Esta vez se montó una señora que lloraba con mucha fuerza y trataba de hablar por teléfono, pero muchas veces ganaba el dolor. En un espacio de tiempo logró calmarse y le decía al receptor que su hijo tenía un problema en la cabeza severo y que era muy joven para eso. Al decir esas palabras no pudo continuar y estalló en lágrimas. Cuando llegué a la habitación donde estaba mi abuela el silencio imperaba en las habitaciones, aunque había una de ellas donde un señor, pasado los sesenta años, lloraba por el dolor de sus músculos. No pude dormir esa noche, me sentía impotente ante el dolor, ante el sufrimiento. No podía hacer nada al respecto. Veía como la mayoría luchaba entre la vida y la muerte, entre llorar y reír, entre la esperanza y el desánimo…
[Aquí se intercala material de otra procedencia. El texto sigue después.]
Lemma pw_blocks_tile (g : grid F) ss aosym (q kptj : vec3 F) (nij sub : Z)
      (blocks : list (Z * Z)) (a b : Z) :
  (0 < sub)%Z ->
  tiles a b blocks ->
  tiles a b (map pw_range
                 (flat_map (pw_block ext g ss aosym q kptj nij sub) blocks)) /\
  Forall (fun it : pw_item F => (pw_stop it - pw_start it <= sub)%Z)
         (flat_map (pw_block ext g ss aosym q kptj nij sub) blocks).
Proof.
  intros Hsub. revert a.
  induction blocks as [| [p0 p1] blocks IH]; intros a Ht; cbn [flat_map].
  - split; [exact Ht | constructor].
  - cbn [tiles] in Ht. destruct Ht as (-> & Hlt & Ht).
    destruct (IH _ Ht) as (IHt & IHf).
    destruct (@prange_tiles 0 (p1 - a) sub Hsub) as (l & El & Hl & Hf); [lia |].
    assert (El' : prange_list 0 (p1 - a) sub = l)
      by (unfold prange_list; rewrite El; reflexivity).
    split.
    + rewrite map_app, pw_block_ranges, El'.
      eapply tiles_app; [| exact IHt].
      pose proof (@tiles_shift a 0 (p1 - a) l Hl) as Hs.
      replace (a + 0)%Z with a in Hs by lia.
      replace (a + (p1 - a))%Z with p1 in Hs by lia. exact Hs.
    + apply Forall_app. split; [| exact IHf].
      unfold pw_block. cbv zeta. rewrite El'. apply Forall_map.
      eapply Forall_impl; [| exact Hf].
      intros [i0 i1] Hi. cbn in *. lia.
Qed.


Lemma prange_single (d step : Z) :
  (0 < d <= step)%Z -> prange 0 d step = Ok [(0, d)%Z].
Proof.
  intros Hd. unfold prange.
  destruct (Z.eqb_spec step 0) as [E | _]; [lia |].
  destruct (Z.ltb_spec step 0) as [E | _]; [lia |].
  assert (E : ((d - 0 + step - 1) / step = 1)%Z)
    by (symmetry; apply Z.div_unique with (d - 1)%Z; lia).
  rewrite E. change (Z.to_nat 1) with 1%nat. cbn [seq map Z.of_nat]. cbv zeta.
  rewrite Z.mul_0_l, !Z.add_0_l, Z.min_r by lia. reflexivity.
Qed.

Lemma pw_blocks_whole (g : grid F) ss aosym (q kptj : vec3 F) (nij b : Z)
      (blocks : list (Z * Z)) (a c : Z) :
  tiles a c blocks ->
  Forall (fun p : Z * Z => (snd p - fst p <= b)%Z) blocks ->
  map pw_range (flat_map (pw_block ext g ss aosym q kptj nij b) blocks)
  = blocks.
Proof.
  revert a. induction blocks as [| [p0 p1] blocks IH]; intros a Ht Hf.
  - reflexivity.
  - cbn [tiles] in Ht. destruct Ht as (-> & Hlt & Ht).
    inversion Hf as [| x l Hx Hl]; subst. cbn in Hx.
    cbn [flat_map]. rewrite map_app, pw_block_ranges.
    unfold prange_list. rewrite prange_single by lia. cbn [map fst snd app].
    rewrite (IH _ Ht Hl). f_equal. f_equal; lia.
Qed.

(** pw_loop with an explicit blksize that prange accepts: the sub-blocks of
    every block, with sublk = blksize. *)
Lemma pw_loop_given_blksize (self : AFTDF F) (gs : option (list Z))
      (kk : option (vec3 F * vec3 F)) (q : option (vec3 F))
      (shls_slice : option shls_slice_t) (M : float) (aosym : aosym_t)
      (b nij : Z) (blocks : list (Z * Z)) :
  let cell := self_cell self in
  let g := get_Gv_weights cell
             (match gs with None => self_gs self | Some gs => gs end) in
  let ss := match shls_slice with
            | None => (0, nbas cell, 0, nbas cell)%Z
            | Some s => s
            end in
  pair_count (ao_loc_nr cell) aosym ss = Ok nij ->
  prange 0 (grid_ngs g) b = Ok blocks ->
  exists qq kptj,
    pw_loop ext self gs kk q shls_slice M aosym (Some b)
    = Gen (flat_map (pw_block ext g ss aosym qq kptj nij b) blocks) None.
Proof.
  intros cell g ss Hnij El. unfold pw_loop.
  destruct kk as [[kpti kptj] |]; cbv zeta beta;
    fold cell; fold g; fold ss; rewrite Hnij; cbn [bind];
    cbv beta iota; rewrite El; cbn [bind gen_of_result];
    do 2 eexists; reflexivity.
Qed.


End Tiling.

(** * The density-fitting loop *)

Section LoopRows.
Context {F : Type} `{Float F}.
Variable ext : Extern F.
Variable edf : ExternDF F.

Lemma length_transpose {A} (d : A) (n : nat) (m : list (list A)) :
  length (transpose d n m) = n.
Proof.
  unfold transpose. rewrite length_map, length_seq. reflexivity.
Qed.

Lemma nth_zip_with {A B C} (f : A -> B -> C) (a : list A) (b : list B)
      (da : A) (db : B) (d : C) (k : nat) :
  (k < length a)%nat -> (k < length b)%nat ->
  nth k (zip_with f a b) d = f (nth k a da) (nth k b db).
Proof.
  intros Ha Hb. apply nth_error_nth.
  rewrite nth_error_zip_with.
  rewrite (nth_error_nth' a da Ha), (nth_error_nth' b db Hb). reflexivity.
Qed.

(** An entry of the matrix [loop] yields for a block: the rows of the
    block's pairs, one part of each, transposed, scaled and transposed
    back. *)
Lemma scaled_block_entry (part : complex F -> F)
      (aoao : list (list (complex F))) (vG : list F) (nij nG g x : nat) :
  part c0 = f0 ->
  (g < nG)%nat -> (x < nij)%nat ->
  (g < length aoao)%nat -> (g < length vG)%nat ->
  entry (transpose f0 nG
           (map (fun row => zip_with fmul row vG)
                (transpose f0 nij (map (map part) (firstn nG aoao)))))
        g x
  = Some (fmul (part (nth x (nth g aoao []) c0)) (nth g vG f0)).
Proof.
  intros Hpart Hg Hx Ha Hv.
  unfold entry, transpose.
  rewrite nth_error_map_seq.
  destruct (Nat.ltb_spec g nG) as [_ | Hge]; [| lia].
  cbv beta iota.
  rewrite !nth_error_map, nth_error_seq.
  destruct (Nat.ltb_spec x nij) as [_ | Hge]; [| lia].
  cbn [option_map Nat.add]. f_equal.
  rewrite (@nth_zip_with _ _ _ fmul _ vG f0 f0 f0 g);
    [| rewrite !length_map, length_firstn; lia | exact Hv].
  f_equal.
  rewrite (nth_indep _ f0 (nth x (@nil F) f0))
    by (rewrite !length_map, length_firstn; lia).
  rewrite (map_nth (fun row : list F => nth x row f0)).
  change (@nil F) with (map part (@nil (complex F))).
  rewrite map_nth, nth_firstn.
  destruct (Nat.ltb_spec g nG) as [_ | Hge]; [| lia].
  rewrite <- Hpart. apply map_nth.
Qed.

Lemma loop_body_rows (coulG : list F) (items : list (pw_item F)) (a b : Z) :
  tiles a b (map pw_range items) ->
  total_rows (flat_map (loop_body edf coulG) items) = (2 * (b - a))%Z /\
  length (flat_map (loop_body edf coulG) items) = (2 * length items)%nat.
Proof.
  revert a. induction items as [| it items IH]; intros a Ht.
  - cbn in Ht. subst b. cbn [flat_map total_rows fold_right length].
    split; [lia | reflexivity].
  - cbn [map tiles pw_range] in Ht. destruct Ht as (Ea & Hlt & Ht).
    destruct (IH _ Ht) as (IH1 & IH2).
    cbn [flat_map]. unfold loop_body at 1 3. cbv zeta.
    cbn [app total_rows fold_right length].
    rewrite !length_transpose.
    change (fold_right (fun (m : list (list F)) (acc : Z) =>
                          (Z.of_nat (length m) + acc)%Z) 0%Z
                       (flat_map (loop_body edf coulG) items))
      with (total_rows (flat_map (loop_body edf coulG) items)).
    rewrite IH1, IH2. cbn [pw_range fst snd] in *. split; lia.
Qed.

(** The grid of the mesh has [2*gs_i + 1] base points along each axis. *)
Lemma grid_ngs_of_mesh (g : grid F) (gs : list Z) :
  map (fun x => Z.of_nat (length x)) (Gvbase g)
  = map (fun m => (2 * m + 1)%Z) gs ->
  grid_ngs g = grid_point_count gs.
Proof.
  unfold grid_ngs, grid_point_count. intros ->.
  induction gs as [| m gs IH]; cbn [map fold_right];
    [reflexivity | rewrite IH; reflexivity].
Qed.

(** The blocks of a tiling are non-empty ranges. *)
Lemma tiles_In (a c : Z) (l : list (Z * Z)) (p : Z * Z) :
  tiles a c l -> In p l -> (a <= fst p < snd p)%Z.
Proof.
  revert a. induction l as [| [p0 p1] l IH]; intros a Ht Hin; [contradiction |].
  cbn [tiles] in Ht. destruct Ht as (-> & Hlt & Ht).
  destruct Hin as [<- | Hin]; [cbn; lia |].
  specialize (IH _ Ht Hin). lia.
Qed.

Lemma slice_0 {A} (l : list A) (k : Z) : slice l 0 k = firstn (Z.to_nat k) l.
Proof. unfold slice. rewrite Z.sub_0_r. reflexivity. Qed.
El día siguiente era mi cumpleaños y muchas veces le restaba la importancia. Tal vez dolido por situaciones del pasado o el mismo miedo de que no fueran los tantos los que estuvieran allí. Mantenía el sinsabor de que los que apreciara no estuvieran el día en que nos recuerdan para qué estamos aquí. Llegué a mi oficina y estaba decorada, mis compañeros de trabajo me brindaron un momento agradable que fue extendiéndose hasta mis amigos, de la universidad, mi familia me llamó, la mujer que quiero estuvo conmigo desde la mañana, personas con las que no tenía un contacto directo me llamaron dándome los mejores deseos, los que llegaban me brindaban un poco de cariño, y en ese momento solo pude dar gracias a Dios por la capacidad de reír, compartir , y sobre todo tener dolor en la barriga por haber compartido con los que día a día luchan conmigo y son tan cercanos que te conocen hasta como caminas.

Sé que mi oración fue un poco egoísta, pero me sentí agradecido con Dios porque pude disfrutar mi cumpleaños por primera vez…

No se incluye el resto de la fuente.